Report every line below that holds the word "auto".
>>>>
(** [Search] with limit and offset zero returns every user of the bucket,
    each once: neither the distance to the query text (the threshold of 8
    the code computes is not applied) nor any filter option leaves a user
    out. *)
Lemma Search_returns_all (ns : string) (opts : user.QueryOptions.t) (s : user.memService) :
  user.QueryOptions.Query opts ≠ "" →
  user.QueryOptions.Limit opts = 0 → user.QueryOptions.Offset opts = 0 →
  ∃ l, (user.Search ns opts s).1 = serr.Ok (Some <$> l) ∧
       l ≡ₚ entities (user.bucketOf s ns).
Proof.
  intros Hq Hlim Hoff. exists (ranked ns opts s). split.
  - rewrite (Search_unfold ns opts s Hq).
    unfold offsetOf, gonum.int_of_uint. rewrite Hlim, Hoff. simpl.
    pose proof (candidates_nonneg ns opts s).
    rewrite wrap_int_small by lia.
    by destruct (Z.ltb_spec (candidates ns opts s) 0); [lia|].
  - unfold ranked. by rewrite SliceStable_perm, ToList_perm.
Qed.

(** A page of [Search] has exactly [Limit] entries: whenever a search with
    an offset within the candidates, and limit and offset not both zero,
    returns a list, the list is [Limit] long (nil entries included), the
    offset is not negative and the page ends within the capacity. *)
Lemma Search_page_length (ns : string) (opts : user.QueryOptions.t) (s : user.memService)
    (l : list (option user.User.t)) :
  user.QueryOptions.Query opts ≠ "" →
  ¬ (user.QueryOptions.Limit opts = 0 ∧ user.QueryOptions.Offset opts = 0) →
  offsetOf opts ≤ candidates ns opts s →
  - 2 ^ 63 ≤ user.QueryOptions.Limit opts < 2 ^ 63 →
  (user.Search ns opts s).1 = serr.Ok l →
  Z.of_nat (length l) = user.QueryOptions.Limit opts ∧
  0 ≤ offsetOf opts ∧
  offsetOf opts + user.QueryOptions.Limit opts ≤ capacity ns opts s.
Proof.
  intros Hq Hn Hoff Hlim. rewrite (Search_unfold ns opts s Hq).
  destruct (Z.ltb_spec (candidates ns opts s) (offsetOf opts)); [lia|].
  replace ((user.QueryOptions.Limit opts =? 0) && (user.QueryOptions.Offset opts =? 0))
    with false.
  2:{ symmetry. apply andb_false_iff.
      destruct (Z.eqb_spec (user.QueryOptions.Limit opts) 0); [|auto].
      destruct (Z.eqb_spec (user.QueryOptions.Offset opts) 0); [|auto].
      by destruct Hn. }
  pose proof (wrap_int_range (user.QueryOptions.Offset opts)) as Hr.
  fold (gonum.int_of_uint (user.QueryOptions.Offset opts)) in Hr.
  fold (offsetOf opts) in Hr.
  pose proof (appendCap_ge (length (ranked ns opts s))) as Hcap.
  unfold sliceExpr, capacity, gonum.int_add.
  destruct (Z.leb_spec 0 (offsetOf opts)) as [Hlo|]; [|done].
  assert (gonum.wrap_int (offsetOf opts + user.QueryOptions.Limit opts)
          = offsetOf opts + user.QueryOptions.Limit opts
          ∨ gonum.wrap_int (offsetOf opts + user.QueryOptions.Limit opts) < 0) as [->|Hneg].
  { destruct (Z.lt_ge_cases (offsetOf opts + user.QueryOptions.Limit opts) (2 ^ 63)).
    - left. apply wrap_int_small. lia.
    - right. rewrite wrap_int_over by lia. lia. }
  - destruct (Z.leb_spec (offsetOf opts) (offsetOf opts + user.QueryOptions.Limit opts));
      [|done].
    destruct (Z.leb_spec (offsetOf opts + user.QueryOptions.Limit opts)
                (Z.of_nat (appendCap (length (ranked ns opts s))))); [|done].
    cbn [andb]. intros [= <-]. split_and!; [|done|done].
    rewrite length_take, length_drop, length_app, length_fmap, length_replicate. lia.
  - destruct (Z.leb_spec (offsetOf opts)
                (gonum.wrap_int (offsetOf opts + user.QueryOptions.Limit opts))); [lia|done].
Qed.

End Paging.

(** ** The further properties on the sample data *)

Lemma sample_wellKeyed : wellKeyed sample.state.
Proof.
  intros ns k v. destruct (decide (ns = "app")) as [->|Hne].
  - intros Hkv. by destruct (sample_keys k v Hkv).
  - unfold user.bucketOf. rewrite lookup_total_alt. simpl.
    rewrite lookup_singleton_ne by done. simpl. by rewrite lookup_empty.
Qed.

(** A first [Put] of carol on the sample state: the bucket then holds the
    returned record under the new id 9. *)
Lemma Put_ok_stored_witness :
  user.bucketOf
    (user.Put (RT := refRuntime) (CO := refCollaborators)
       "app" (sample.mkUser 0 "carol" 0 0) sample.clock sample.nextID sample.state).2
    "app" !! 9%N = Some (sample.mkUser 9 "carol" 99 99).
Proof.
  exact (proj1 (Put_ok_stored (RT := refRuntime) (CO := refCollaborators)
                  "app" (sample.mkUser 0 "carol" 0 0) sample.clock sample.nextID
                  sample.state (sample.mkUser 9 "carol" 99 99) eq_refl)).
Defined.

(** After that [Put], the query for id 9 finds carol and nobody else. *)
Lemma Put_then_Query_witness :
  (user.Query (RT := refRuntime) "app" (sample.byID 9)
     (user.Put (RT := refRuntime) (CO := refCollaborators)
        "app" (sample.mkUser 0 "carol" 0 0) sample.clock sample.nextID sample.state).2).1
  = serr.Ok [sample.mkUser 9 "carol" 99 99].
Proof.
  apply (Put_then_Query (RT := refRuntime) (CO := refCollaborators)
           "app" (sample.mkUser 0 "carol" 0 0) sample.clock sample.nextID sample.state
           (sample.mkUser 9 "carol" 99 99) (sample.byID 9)).
  - apply sample_wellKeyed.
  - reflexivity.
  - by repeat split.
Defined.

(** After that [Put], an update of id 9 that brings the creation time 1234
    is stored with carol's creation time 99. *)
Lemma Put_then_update_witness :
  (user.Put (RT := refRuntime) (CO := refCollaborators)
     "app" (sample.mkUser 9 "caroline" 1234 0) (sample.at_ 150) sample.nextID
     (user.Put (RT := refRuntime) (CO := refCollaborators)
        "app" (sample.mkUser 0 "carol" 0 0) sample.clock sample.nextID sample.state).2).1
  = serr.Ok (sample.mkUser 9 "caroline" 99 150).
Proof.
  apply (Put_then_update (RT := refRuntime) (CO := refCollaborators)
           "app" (sample.mkUser 0 "carol" 0 0) (sample.mkUser 9 "caroline" 1234 0)
           sample.clock (sample.at_ 150) sample.nextID sample.nextID sample.state
           (sample.mkUser 9 "carol" 99 99));
    [apply sample_wellKeyed|reflexivity|done|reflexivity|reflexivity].
Defined.

(** A [Put] into "app" changes no read of "shop". *)
Lemma namespaces_independent_witness :
  sameReads (RT := refRuntime) (CO := refCollaborators) "shop"
    (user.Put (RT := refRuntime) (CO := refCollaborators)
       "app" (sample.mkUser 0 "carol" 0 0) sample.clock sample.nextID sample.state).2
    sample.state.
Proof.
  apply (namespaces_independent (RT := refRuntime) (CO := refCollaborators)
           "app" "shop" sample.state); done.
Defined.

(** The search for "zzzzzzzzzzzz", at a distance of 12 or more from every
    name, still returns the three users of the sample state. *)
Lemma Search_returns_all_witness :
  ∃ l, (user.Search (RT := refRuntime) (CO := refCollaborators)
          "app" (sample.page "zzzzzzzzzzzz" 0 0) sample.state).1 = serr.Ok (Some <$> l) ∧
       l ≡ₚ entities (user.bucketOf sample.state "app").
Proof.
  apply (Search_returns_all (RT := refRuntime) (CO := refCollaborators)
           "app" (sample.page "zzzzzzzzzzzz" 0 0) sample.state); done.
Defined.

(** A page of four on the three sample users has four entries. *)
Lemma Search_page_length_witness :
  Z.of_nat (length [Some sample.alice; Some sample.bob; Some sample.alicia; None]) = 4.
Proof.
  apply (Search_page_length (RT := refRuntime) (CO := refCollaborators)
           "app" (sample.page "ali" 4 0) sample.state
           [Some sample.alice; Some sample.bob; Some sample.alicia; None]);
    [done|by intros [? _]|by vm_compute|by vm_compute|by vm_compute].
Defined.

(** An update for the unknown id 8 fails, and the sample state is as it was. *)
Lemma Put_error_frame_witness :
  (user.Put (RT := refRuntime) (CO := refCollaborators)
     "app" (sample.mkUser 8 "eve" 1 1) sample.clock sample.nextID sample.state).2
  = sample.state.
Proof.
  exact (proj1 (Put_error_frame (RT := refRuntime) (CO := refCollaborators)
                  "app" (sample.mkUser 8 "eve" 1 1) sample.clock sample.nextID
                  sample.state serr.ErrNotFound eq_refl)).
Defined.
<<<<
■ EXERCISE ANSWER ■
      destruct (Z.eqb_spec (user.QueryOptions.Limit opts) 0); [|auto].
      destruct (Z.eqb_spec (user.QueryOptions.Offset opts) 0); [|auto].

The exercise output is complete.